Question Type 3: Finding the diagonalization matrix of a 2x2 matrix using its eigenvalues and eigenvectors Exercises

Find matrices $P$ and $D$ such that $A = P D P^{-1}$ for $A = \begin{pmatrix}4 & 1\\0 & 2\end{pmatrix}$.

Find the diagonalization of $A=\begin{pmatrix}2 & 3\\3 & 2\end{pmatrix}$ by determining $P$ and $D$.

Find matrices $P$ and $D$ such that $A=PDP^{-1}$ for $A=\begin{pmatrix}4 & 2\\1 & 3\end{pmatrix}$

Diagonalize the matrix $A = \begin{pmatrix} 6 & 1 \\ 0 & 6 \end{pmatrix}$ or explain why it cannot be diagonalized.

Determine whether $A = \begin{pmatrix}1 & 0\\1 & 1\end{pmatrix}$ is diagonalizable.

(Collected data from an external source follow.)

(** C4 (as amended).  When [os.makedirs] returns for the destination
    directory and the derived file is on disk, [download_file] returns
    [True], logs the skip and sends no request. *)
Theorem existing_file_is_skipped (net : Http.network)
    (url dest_folder file_prefix base_filename : str)
    (fs fs' : Os.filesystem) :
  Os.exists_ fs (local_path url dest_folder file_prefix base_filename) = true ->
  Os.makedirs fs dest_folder = inr fs' ->
  download_file net url dest_folder file_prefix base_filename fs
  = Run (inr true) fs'
        [Log INFO (MsgExists (local_filename url file_prefix base_filename))].
Proof.
  intros Hex Hmk.
  pose proof (makedirs_keeps_existing _ _ _ _ Hmk Hex) as Hex'.
  unfold local_path in Hex'. clear Hex.
  unfold download_file. run_solve.
Qed.

Lemma existing_file_is_skipped_witness :
  let url := Sample.pdf_url in
  Os.exists_ Sample.disk_downloaded
             (local_path url (Py.lit "out") (Py.lit "PDF_") (Py.lit "t")) = true
  /\ Os.makedirs Sample.disk_downloaded (Py.lit "out")
     = inr Sample.disk_downloaded
  /\ download_file Sample.one_article url (Py.lit "out") (Py.lit "PDF_")
                   (Py.lit "t") Sample.disk_downloaded
     = Run (inr true) Sample.disk_downloaded
           [Log INFO (MsgExists (Py.lit "PDF_t.pdf"))].
Proof.
  intros url.
  assert (Os.exists_ Sample.disk_downloaded
            (local_path url (Py.lit "out") (Py.lit "PDF_") (Py.lit "t")) = true)
    as Hex by (by vm_compute).
  assert (Os.makedirs Sample.disk_downloaded (Py.lit "out")
          = inr Sample.disk_downloaded) as Hmk by reflexivity.
  split; [exact Hex|]. split; [exact Hmk|].
  exact (existing_file_is_skipped Sample.one_article url (Py.lit "out")
           (Py.lit "PDF_") (Py.lit "t") _ _ Hex Hmk).
Defined.

(** C4 as stated fails: with the empty string as destination directory the
    derived file [PDF_t.pdf] can be on disk, and still [os.makedirs] raises
    [FileNotFoundError] before the file is looked for. *)
Lemma existing_file_skip_refuted :
  ~ (forall (net : Http.network) (url dest_folder file_prefix base_filename : str)
            (fs : Os.filesystem),
        Os.exists_ fs (local_path url dest_folder file_prefix base_filename)
        = true ->
        result (download_file net url dest_folder file_prefix base_filename fs)
        = inr true).
Proof.
  intros H.
  specialize (H Sample.one_article Sample.pdf_url [] (Py.lit "PDF_")
                (Py.lit "t") Sample.disk_with_pdf).
  assert (Os.exists_ Sample.disk_with_pdf
            (local_path Sample.pdf_url [] (Py.lit "PDF_") (Py.lit "t")) = true)
    as Hex by (by vm_compute).
  specialize (H Hex).
  rewrite (download_file_makedirs_error _ _ _ _ _ _ FileNotFoundError) in H;
    [discriminate | reflexivity].
Qed.

(** *** get_all_download_links *)

Section LinkFacts.

Variable net : Http.network.
Variable urljoin : str -> str -> option str.

Implicit Types links : gmap str str.

Lemma find_all_href_has_href name root :
  Forall (fun a => Bs4.has_href a = true) (Bs4.find_all_href name root).
Proof.
  unfold Bs4.find_all_href. apply Forall_forall. intros a Ha.
  apply list_elem_of_In, filter_In in Ha as [_ Ha].
  by apply andb_true_iff in Ha as [_ Ha].
Qed.

Lemma getitem_href_has_href a fs :
  Bs4.has_href a = true -> getitem_href a fs = Run (inr (href_of a)) fs [].
Proof.
  unfold getitem_href, href_of. by destruct a as [|? ? [h|] ?].
Qed.

Lemma pdf_cond_has_href a fs :
  Bs4.has_href a = true -> pdf_cond a fs = Run (inr (pdf_fallback a)) fs [].
Proof.
  intros H. unfold pdf_cond, pdf_fallback.
  destruct (Py.contains _ _); [done|].
  unfold mbind, M_bind. by rewrite (getitem_href_has_href a fs H).
Qed.

(** A loop over anchors that all have an [href] leaves the link of the first
    anchor that passes the test, and raises only what [urljoin] raises on
    that link. *)
Lemma scan_put_first cond p kind article_url tags links fs :
  Forall (fun a => Bs4.has_href a = true) tags ->
  (forall a, Bs4.has_href a = true -> cond a fs = Run (inr (p a)) fs []) ->
  scan urljoin cond kind article_url tags links fs
  = Run (put_first urljoin kind article_url p tags links) fs [].
Proof.
  intros Htags Hcond. unfold put_first, first_where.
  induction Htags as [|a rest Ha Hrest IH]; simpl; [done|].
  unfold mbind, M_bind. rewrite (Hcond a Ha). simpl.
  destruct (p a); simpl; [|by rewrite IH].
  rewrite (getitem_href_has_href a fs Ha). unfold call_urljoin. simpl.
  by destruct (urljoin article_url (href_of a)).
Qed.

(** The entry that a loop leaves under its own key, and the entries it
    leaves alone. *)
Lemma put_first_resolved kind article_url p tags links links' :
  put_first urljoin kind article_url p tags links = inr links' ->
  (links !! kind = None ->
   resolved urljoin article_url (first_where p tags) (links' !! kind))
  /\ (forall kind', kind <> kind' -> links' !! kind' = links !! kind').
Proof.
  unfold put_first, resolved. destruct (first_where p tags) as [a|].
  - destruct (urljoin article_url (href_of a)) as [u|]; [|done].
    intros [= <-]. split.
    + intros _. exists u. by rewrite lookup_insert_eq.
    + intros kind' Hne. by rewrite lookup_insert_ne.
  - intros [= <-]. by split.
Qed.

Lemma pdf_link_run article_url page fs :
  pdf_link urljoin article_url page (Bs4.find_all_href (Py.lit "a") page) fs
  = Run (pdf_choice urljoin article_url page) fs [].
Proof.
  unfold pdf_link, pdf_choice.
  destruct (Bs4.find_class [Py.lit "a"] pdf_marker page) as [pdf_tag|].
  - destruct (Bs4.get_href pdf_tag) as [h|] eqn:Hh; [|run_solve].
    destruct (urljoin article_url h) as [u|] eqn:Hu.
    + eapply bind_seq; [prim | | lists].
      eapply bind_seq;
        [unfold call_urljoin; by rewrite Hu | reflexivity | lists].
    + eapply bind_seq; [prim | | lists].
      apply bind_fail. unfold call_urljoin. by rewrite Hu.
  - apply (scan_put_first pdf_cond pdf_fallback).
    + apply find_all_href_has_href.
    + intros a Ha. by apply pdf_cond_has_href.
Qed.

(** The dict that lines 81-96 build, or the exception that ends them. *)
Lemma extract_links_run article_url page fs :
  extract_links urljoin article_url page fs
  = Run (links_of urljoin article_url page) fs [].
Proof.
  unfold extract_links, links_of. cbv zeta.
  pose proof (find_all_href_has_href (Py.lit "a") page) as Hanchors.
  destruct (pdf_choice urljoin article_url page) as [e|links0] eqn:Hpdf.
  { apply bind_fail. by rewrite pdf_link_run, Hpdf. }
  eapply bind_seq; [by rewrite pdf_link_run, Hpdf | | lists].
  cbv beta.
  destruct (put_first urljoin (Py.lit "supp") article_url
              (text_has (Py.lit "Supplementary Information"))
              (Bs4.find_all_href (Py.lit "a") page) links0)
    as [e|links1] eqn:Hsupp.
  { apply bind_fail.
    by rewrite (scan_put_first supp_cond
                  (text_has (Py.lit "Supplementary Information"))), Hsupp. }
  eapply bind_seq;
    [by rewrite (scan_put_first supp_cond
                   (text_has (Py.lit "Supplementary Information"))), Hsupp
    | | lists].
  by apply (scan_put_first peer_cond (text_has (Py.lit "Peer Review File"))).
Qed.

(** Lines 81-96 raise nothing but the [KeyError] of line 84 and the
    [ValueError] of [urljoin]. *)
Lemma put_first_raises kind article_url p tags links e :
  put_first urljoin kind article_url p tags links = inl e -> e = ValueError.
Proof.
  unfold put_first. destruct (first_where p tags) as [a|]; [|done].
  destruct (urljoin article_url (href_of a)); [done|]. by intros [= <-].
Qed.

Lemma links_of_raises article_url page e :
  links_of urljoin article_url page = inl e ->
  e = KeyError (Py.lit "href") \/ e = ValueError.
Proof.
  unfold links_of, pdf_choice. cbv zeta.
  destruct (Bs4.find_class _ _ page) as [t|].
  - destruct (Bs4.get_href t) as [h|]; [|intros [= <-]; by left].
    destruct (urljoin article_url h) as [u|]; [|intros [= <-]; by right].
    destruct (put_first _ (Py.lit "supp") _ _ _ _) as [e'|links1] eqn:Hs.
    + apply put_first_raises in Hs. intros [= <-]. by right.
    + intros He. apply put_first_raises in He. by right.
  - destruct (put_first _ (Py.lit "pdf") _ _ _ _) as [e'|links0] eqn:Hp.
    { apply put_first_raises in Hp. intros [= <-]. by right. }
    destruct (put_first _ (Py.lit "supp") _ _ _ _) as [e'|links1] eqn:Hs.
    + apply put_first_raises in Hs. intros [= <-]. by right.
    + intros He. apply put_first_raises in He. by right.
Qed.

(** A page as lines 77-78 get it, by what the adapter and the status
    give. *)
Lemma get_page_run url fs :
  get_page net url fs
  = match Http.get net url false with
    | (inl e, reqs) => Run (inl e) fs reqs
    | (inr resp, reqs) =>
        if Http.truncated resp then Run (inl ChunkedEncodingError) fs reqs
        else match Http.raise_for_status resp with
             | inl e => Run (inl e) fs reqs
             | inr _ => Run (inr resp) fs reqs
             end
    end.
Proof.
  unfold get_page.
  destruct (Http.get net url false) as [[e|resp] reqs] eqn:Hget; [run_solve|].
  destruct (Http.truncated resp) eqn:Htr; [run_solve|].
  destruct (Http.raise_for_status resp) as [e|[]] eqn:Hst; run_solve.
Qed.

(** The disk plays no part in the fetching of a page. *)
Lemma get_page_any url fs fs' :
  get_page net url fs
  = Run (result (get_page net url fs')) fs (events (get_page net url fs')).
Proof.
  rewrite !get_page_run.
  destruct (Http.get net url false) as [[e|resp] reqs]; [done|].
  destruct (Http.truncated resp); [done|].
  by destruct (Http.raise_for_status resp).
Qed.

Lemma get_page_fetched url fs resp :
  result (get_page net url fs) = inr resp <-> fetched net url resp.
Proof. unfold fetched. by rewrite (get_page_any url fs ∅). Qed.

(** What [session.get] raises is a [RequestException]. *)
Lemma urlopen_raises r method url stream left n e :
  fst (Http.urlopen net r method url stream left n) = inl e ->
  is_RequestException e = true.
Proof.
  revert n. induction left as [|left IH]; intros n; simpl.
  - destruct (net url n) as [|resp]; [by intros [= <-]|].
    destruct (Http.is_retry _ _ _ _ _); [by intros [= <-] | done].
  - specialize (IH (S n)).
    destruct (Http.urlopen net r method url stream left (S n)) as [res evs].
    destruct (net url n) as [|resp]; [done|].
    by destruct (Http.is_retry _ _ _ _ _).
Qed.

Lemma get_page_raises url fs e :
  result (get_page net url fs) = inl e -> is_RequestException e = true.
Proof.
  rewrite get_page_run. unfold Http.get.
  pose proof (urlopen_raises Http.retry_strategy (Py.lit "GET") url false
                (Http.total Http.retry_strategy) 0) as H.
  destruct (Http.urlopen _ _ _ _ _ _ _) as [[e'|resp] reqs]; simpl in *.
  - intros [= <-]. by apply H.
  - destruct (Http.truncated resp); [by intros [= <-]|].
    unfold Http.raise_for_status. destruct (_ && _); [by intros [= <-] | done].
Qed.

If yes, find $P$ and $D$; if not, explain why.

Find the diagonalization of the matrix $A = \begin{pmatrix}3 & 1\\1 & 3\end{pmatrix}$ by determining an invertible matrix $P$ and a diagonal matrix $D$ such that $P^{-1}AP = D$.

Diagonalize the matrix $A = \begin{pmatrix}2 & 0\\0 & 3\end{pmatrix}$ by finding matrices $P$ and $D$ such that $A = P D P^{-1}$.

Diagonalize the symmetric matrix $A=\begin{pmatrix}2 & 1\\1 & 2\end{pmatrix}$ by finding $P$ and $D$.

Diagonalize the matrix $A=\begin{pmatrix}7 & 2\\2 & 3\end{pmatrix}$ by finding $P$ and $D$.

Diagonalize $A = \begin{pmatrix}1 & 2\\2 & 1\end{pmatrix}$ by finding $P$ and $D$ such that $A=PDP^{-1}$.

Find matrices $P$ and $D$ such that $A=PDP^{-1}$ for $A=\begin{pmatrix}0 & 1\\-2 & 3\end{pmatrix}$.

Diagonalize $A=\begin{pmatrix}5 & 4\\1 & 2\end{pmatrix}$ by computing $P$ and $D$.